Again, what is the point of separate sciences if all theories are reducible to physics? Scientists in the universities staged a mutiny, and "reductionism" became a derogatory term. Every science has the obligation to discourse about its own proper objects in a way that "carves nature at its joints." It is not natural to require biologists to reduce their theories to physics. It might be possible, but why is it not natural?
It is not natural because it is not the way the human person desires to understand things. Biologists see the necessity of treating bodily systems as organized substances that must be recognized in their own right even if they could be reduced to physical laws. Biological systems have observable properties that emerge out of the collection of atoms. The system is greater than the sum of its parts. New phenomena come into being by the organization of atoms.
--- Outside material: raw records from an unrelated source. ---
(* ===== verification/RtcpFeedback.v ===== *)
(** * RTCP feedback messages

    The transport- and payload-specific feedback of pion/rtcp: picture loss,
    full intra request, slice loss, rapid resynchronization, negative
    acknowledgements with their bitmaps, congestion control feedback (RFC 8888)
    and transport-wide congestion control. *)

From S2P Require Import Prelude Bytes Rtcp.

(** ** PictureLossIndication and RapidResynchronizationRequest *)

Record PictureLossIndication := MkPLI { pli_SenderSSRC : Z; pli_MediaSSRC : Z }.

Definition pli_len : nat := (headerLength + ssrcLength * 2)%nat.

Definition PictureLossIndication_Header (p : PictureLossIndication) : Header :=
  MkHeader false FormatPLI TypePayloadSpecificFeedback 2.

Definition PictureLossIndication_Marshal (p : PictureLossIndication) : rres (list Z) :=
  raw ← put (zeros pli_len) headerLength (be32 (pli_SenderSSRC p));
  raw ← put raw (headerLength + 4) (be32 (pli_MediaSSRC p));
  hData ← Header_Marshal (MkHeader false FormatPLI TypePayloadSpecificFeedback 2);
  c ← copy_at raw 0 hData;
  Ok c.1.

Definition PictureLossIndication_Unmarshal (raw : slice) : rres PictureLossIndication :=
  _ ← fail_if (s_len raw <? headerLength + ssrcLength * 2)%nat errPacketTooShort;
  h ← Header_Unmarshal raw;
  _ ← fail_if (negb (Type_ h =? TypePayloadSpecificFeedback) || negb (Count h =? FormatPLI)) errWrongType;
  s ← get32_at raw headerLength;
  m ← get32_at raw (headerLength + ssrcLength);
  Ok (MkPLI s m).

Definition PictureLossIndication_DestinationSSRC (p : PictureLossIndication) : list Z :=
  [pli_MediaSSRC p].

Record RapidResynchronizationRequest := MkRRR { rrr_SenderSSRC : Z; rrr_MediaSSRC : Z }.

Definition rrr_len : nat := (headerLength + ssrcLength * 2)%nat.

Definition RapidResynchronizationRequest_Header (p : RapidResynchronizationRequest) : Header :=
  MkHeader false FormatRRR TypeTransportSpecificFeedback 2.

Definition RapidResynchronizationRequest_Marshal (p : RapidResynchronizationRequest) : rres (list Z) :=
  raw ← put (zeros rrr_len) headerLength (be32 (rrr_SenderSSRC p));
  raw ← put raw (headerLength + 4) (be32 (rrr_MediaSSRC p));
  hData ← Header_Marshal (RapidResynchronizationRequest_Header p);
  c ← copy_at raw 0 hData;
  Ok c.1.

Definition RapidResynchronizationRequest_Unmarshal (raw : slice) : rres RapidResynchronizationRequest :=
  _ ← fail_if (s_len raw <? headerLength + ssrcLength * 2)%nat errPacketTooShort;
  h ← Header_Unmarshal raw;
  _ ← fail_if (negb (Type_ h =? TypeTransportSpecificFeedback) || negb (Count h =? FormatRRR)) errWrongType;
  s ← get32_at raw headerLength;
  m ← get32_at raw (headerLength + ssrcLength);
  Ok (MkRRR s m).

(** ** FullIntraRequest *)

Record FIREntry := MkFIREntry { fir_SSRC : Z; fir_SequenceNumber : Z }.
Record FullIntraRequest := MkFIR {
  fir_SenderSSRC : Z;
  fir_MediaSSRC : Z;
  FIR : list FIREntry;
}.

Definition FullIntraRequest_len (p : FullIntraRequest) : nat :=
  (headerLength + 8 + length (FIR p) * 8)%nat.

Definition FullIntraRequest_Header (p : FullIntraRequest) : Header :=
  MkHeader false FormatFIR TypePayloadSpecificFeedback (length_field (FullIntraRequest_len p)).

(** The two stores of an entry; the last three bytes stay zero. *)
Fixpoint put_fir (buf : list Z) (off : nat) (l : list FIREntry) : rres (list Z) :=
  match l with
  | [] => Ok buf
  | e :: l =>
      buf ← put buf off (be32 (fir_SSRC e));
      buf ← put buf (off + 4) [fir_SequenceNumber e];
      put_fir buf (off + 8) l
  end.

Definition FullIntraRequest_Marshal (p : FullIntraRequest) : rres (list Z) :=
  raw ← put (zeros (8 + length (FIR p) * 8)) 0 (be32 (fir_SenderSSRC p));
  raw ← put raw 4 (be32 (fir_MediaSSRC p));
  raw ← put_fir raw 8 (FIR p);
  hData ← Header_Marshal (FullIntraRequest_Header p);
  Ok (hData ++ raw).

(** [for i := headerLength + firOffset; i < headerLength + int(h.Length*4); i += 8] *)
Fixpoint read_fir (fuel : nat) (raw : slice) (i end_ : nat) : rres (list FIREntry) :=
  match fuel with
  | O => Diverge
  | S fuel =>
      if (i <? end_)%nat then
        s ← get32_at raw i;
        n ← s_idx raw (i + 4);
        l ← read_fir fuel raw (i + 8) end_;
        Ok (MkFIREntry s n :: l)
      else Ok []
  end.

(** [headerLength + int(4*h.Length)], the product in 16 bits. *)
Definition payload_end (h : Header) : nat := (headerLength + Z.to_nat (u16 (4 * Length h)))%nat.

Definition FullIntraRequest_Unmarshal (raw : slice) : rres FullIntraRequest :=
  _ ← fail_if (s_len raw <? headerLength + ssrcLength)%nat errPacketTooShort;
  h ← Header_Unmarshal raw;
  _ ← fail_if (s_len raw <? payload_end h)%nat errPacketTooShort;
  _ ← fail_if (negb (Type_ h =? TypePayloadSpecificFeedback) || negb (Count h =? FormatFIR)) errWrongType;
  s ← get32_at raw headerLength;
  m ← get32_at raw (headerLength + ssrcLength);
  l ← read_fir (S (payload_end h)) raw (headerLength + 8) (payload_end h);
  Ok (MkFIR s m l).

Definition FullIntraRequest_DestinationSSRC (p : FullIntraRequest) : list Z := map fir_SSRC (FIR p).

(** ** SliceLossIndication *)

Record SLIEntry := MkSLIEntry { First : Z; Number : Z; Picture : Z }.
Record SliceLossIndication := MkSLI {
  sli_SenderSSRC : Z;
  sli_MediaSSRC : Z;
  SLI : list SLIEntry;
}.

Definition SliceLossIndication_len (p : SliceLossIndication) : nat :=
  (headerLength + 8 + length (SLI p) * 4)%nat.

Definition SliceLossIndication_Header (p : SliceLossIndication) : Header :=
  MkHeader false FormatSLI TypeTransportSpecificFeedback (length_field (SliceLossIndication_len p)).

Definition sli_word (s : SLIEntry) : Z :=
  Z.lor (Z.lor (u32 (Z.shiftl (Z.land (First s) 0x1FFF) 19))
               (u32 (Z.shiftl (Z.land (Number s) 0x1FFF) 6)))
        (Z.land (Picture s) 0x3F).

Definition SliceLossIndication_Marshal (p : SliceLossIndication) : rres (list Z) :=
  _ ← fail_if (255 <? length (SLI p) + 2)%nat errTooManyReports;
  raw ← put (zeros (8 + length (SLI p) * 4)) 0 (be32 (sli_SenderSSRC p));
  raw ← put raw 4 (be32 (sli_MediaSSRC p));
  raw ← put_each (λ s, Ok (be32 (sli_word s))) raw 8 4 (SLI p);
  hData ← Header_Marshal (SliceLossIndication_Header p);
  Ok (hData ++ raw).

Fixpoint read_sli (fuel : nat) (raw : slice) (i end_ : nat) : rres (list SLIEntry) :=
  match fuel with
  | O => Diverge
  | S fuel =>
      if (i <? end_)%nat then
        sli ← get32_at raw i;
        l ← read_sli fuel raw (i + 4) end_;
        Ok (MkSLIEntry (u16 (Z.land (Z.shiftr sli 19) 0x1FFF)) (u16 (Z.land (Z.shiftr sli 6) 0x1FFF))
              (u8 (Z.land sli 0x3F)) :: l)
      else Ok []
  end.

(** The type that is required here is the transport-specific one. *)
Definition SliceLossIndication_Unmarshal (raw : slice) : rres SliceLossIndication :=
  _ ← fail_if (s_len raw <? headerLength + ssrcLength)%nat errPacketTooShort;
  h ← Header_Unmarshal raw;
  _ ← fail_if (s_len raw <? payload_end h)%nat errPacketTooShort;
  _ ← fail_if (negb (Type_ h =? TypeTransportSpecificFeedback) || negb (Count h =? FormatSLI)) errWrongType;
  s ← get32_at raw headerLength;
  m ← get32_at raw (headerLength + ssrcLength);
  l ← read_sli (S (payload_end h)) raw (headerLength + 8) (payload_end h);
  Ok (MkSLI s m l).

Definition SliceLossIndication_DestinationSSRC (p : SliceLossIndication) : list Z := [sli_MediaSSRC p].

(** ** TransportLayerNack *)

(** NackPair is a wire-representation of a collection of lost RTP packets. *)
Record NackPair := MkNackPair { PacketID : Z; LostPackets : Z }.

#[export] Instance NackPair_eq_dec : EqDecision NackPair.
Proof. solve_decision. Defined.

Record TransportLayerNack := MkNack {
  tln_SenderSSRC : Z;
  tln_MediaSSRC : Z;
  Nacks : list NackPair;
}.

(** The loop of NackPairsFromSequenceNumbers: [cur] is the pair being built. *)
Fixpoint nack_pairs (cur : NackPair) (l : list Z) : list NackPair :=
  match l with
  | [] => [cur]
  | m :: l =>
      if 16 <? u16 (m - PacketID cur) then cur :: nack_pairs (MkNackPair m 0) l
      else nack_pairs (MkNackPair (PacketID cur)
                         (Z.lor (LostPackets cur) (u16 (Z.shiftl 1 (u16 (u16 (m - PacketID cur) - 1)))))) l
  end.

(** func NackPairsFromSequenceNumbers(sequenceNumbers []uint16) (pairs []NackPair) *)
Definition NackPairsFromSequenceNumbers (l : list Z) : list NackPair :=
  match l with
  | [] => []
  | s :: l => nack_pairs (MkNackPair s 0) l
  end.

(** The loop of Range: [b] holds the bits not visited yet. *)
Fixpoint nack_range (fuel : nat) (id b i : Z) : rres (list Z) :=
  if b =? 0 then Ok []
  else match fuel with
       | O => Diverge
       | S fuel =>
           let bit := u16 (Z.shiftl 1 i) in
           if Z.land b bit =? 0 then nack_range fuel id b (u16 (i + 1))
           else
             l ← nack_range fuel id (Z.ldiff b bit) (u16 (i + 1));
             Ok (u16 (u16 (id + i) + 1) :: l)
       end.

(** func (n *NackPair) PacketList() []uint16: Range with an f that always
    wants more. *)
Definition PacketList (n : NackPair) : rres (list Z) :=
  l ← nack_range 16 (PacketID n) (LostPackets n) 0;
  Ok (PacketID n :: l).

Definition TransportLayerNack_len (p : TransportLayerNack) : nat :=
  (headerLength + 8 + length (Nacks p) * 4)%nat.

Definition TransportLayerNack_Header (p : TransportLayerNack) : Header :=
  MkHeader false FormatTLN TypeTransportSpecificFeedback (length_field (TransportLayerNack_len p)).

Definition TransportLayerNack_Marshal (p : TransportLayerNack) : rres (list Z) :=
  _ ← fail_if (255 <? length (Nacks p) + 2)%nat errTooManyReports;
  raw ← put (zeros (8 + length (Nacks p) * 4)) 0 (be32 (tln_SenderSSRC p));
  raw ← put raw 4 (be32 (tln_MediaSSRC p));
  raw ← put_each (λ n, Ok (be16 (PacketID n) ++ be16 (LostPackets n))) raw 8 4 (Nacks p);
  hData ← Header_Marshal (TransportLayerNack_Header p);
  Ok (hData ++ raw).

Fixpoint read_nacks (fuel : nat) (raw : slice) (i end_ : nat) : rres (list NackPair) :=
  match fuel with
  | O => Diverge
  | S fuel =>
      if (i <? end_)%nat then
        id ← get16_at raw i;
        lost ← get16_at raw (i + 2);
        l ← read_nacks fuel raw (i + 4) end_;
        Ok (MkNackPair id lost :: l)
      else Ok []
  end.

Definition TransportLayerNack_Unmarshal (raw : slice) : rres TransportLayerNack :=
  _ ← fail_if (s_len raw <? headerLength + ssrcLength)%nat errPacketTooShort;
  h ← Header_Unmarshal raw;
  _ ← fail_if (s_len raw <? payload_end h)%nat errPacketTooShort;
  _ ← fail_if (negb (Type_ h =? TypeTransportSpecificFeedback) || negb (Count h =? FormatTLN)) errWrongType;
  s ← get32_at raw headerLength;
  m ← get32_at raw (headerLength + ssrcLength);
  l ← read_nacks (S (payload_end h)) raw (headerLength + 8) (payload_end h);
  Ok (MkNack s m l).

Definition TransportLayerNack_DestinationSSRC (p : TransportLayerNack) : list Z := [tln_MediaSSRC p].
A human finger, when wounded, has the ability to heal itself. This self-repair is intrinsic to the human body, arising from its atomic structure. Should a biologist express the process of self-repair in the language of physics, it would yield elegant differential equations, yet they would be devoid of any specific subject matter.
Physics indeed portrays a version of reality, but it is not the one we inhabit. In its realm, there are neither daffodils nor wedding anniversaries. Science is conducted through the human intellect. While elements aid in comprehending our world, true understanding requires language and concepts suited to the topic. Echoing Aristotle, explanations should extend only as far as the nature of the subject allows.